**What you are asked to do**
After finding the line that includes "- split; [done|]." in the records below, transcribe it and each line after it through the last, exactly, and add nothing.

**Data entries**

----

Lemma highestCommonLayout_Some a b v : highestCommonLayout a b = Some v <-> highest_common a b v.
Proof.
  unfold highestCommonLayout, highest_common, common.
  pose proof (keep_highest_spec (list_to_set b) a) as H.
  destruct (foldl _ _ a) as [best [|]].
  - rewrite elem_of_list_to_set in H. destruct H as [H1 H2].
    assert (Hb : forall x, x ∈ a /\ x ∈ b -> x <= best).
    { intros x [? ?]. apply H2; [done|]. by rewrite elem_of_list_to_set. }
    split; [by intros [= <-]|]. intros [Hc Hm]. f_equal. specialize (Hm best H1). specialize (Hb v Hc). lia.
  - split; [done|]. intros [[Ha Hb] _]. destruct (H v Ha). by rewrite elem_of_list_to_set.
Qed.

Lemma featureNames_lookup l name :
  featureNames l !! name = if decide (name ∈ Name <$> l) then Some true else None.
Proof.
  unfold featureNames. induction l as [|f l IH] using rev_ind; [done|].
  rewrite foldl_app. simpl. rewrite fmap_app. simpl.
  destruct (decide (Name f = name)) as [<-|Hn].
  - rewrite lookup_insert_eq, decide_True by set_solver. done.
  - rewrite lookup_insert_ne, IH by done. case_decide; case_decide; set_solver.
Qed.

----

**Solution to this exercise**
  - split; [done|]. intros [[Ha Hb] _]. destruct (H v Ha). by rewrite elem_of_list_to_set.
Qed.

Lemma featureNames_lookup l name :
  featureNames l !! name = if decide (name ∈ Name <$> l) then Some true else None.
Proof.
  unfold featureNames. induction l as [|f l IH] using rev_ind; [done|].
  rewrite foldl_app. simpl. rewrite fmap_app. simpl.
  destruct (decide (Name f = name)) as [<-|Hn].
  - rewrite lookup_insert_eq, decide_True by set_solver. done.
  - rewrite lookup_insert_ne, IH by done. case_decide; case_decide; set_solver.
Qed.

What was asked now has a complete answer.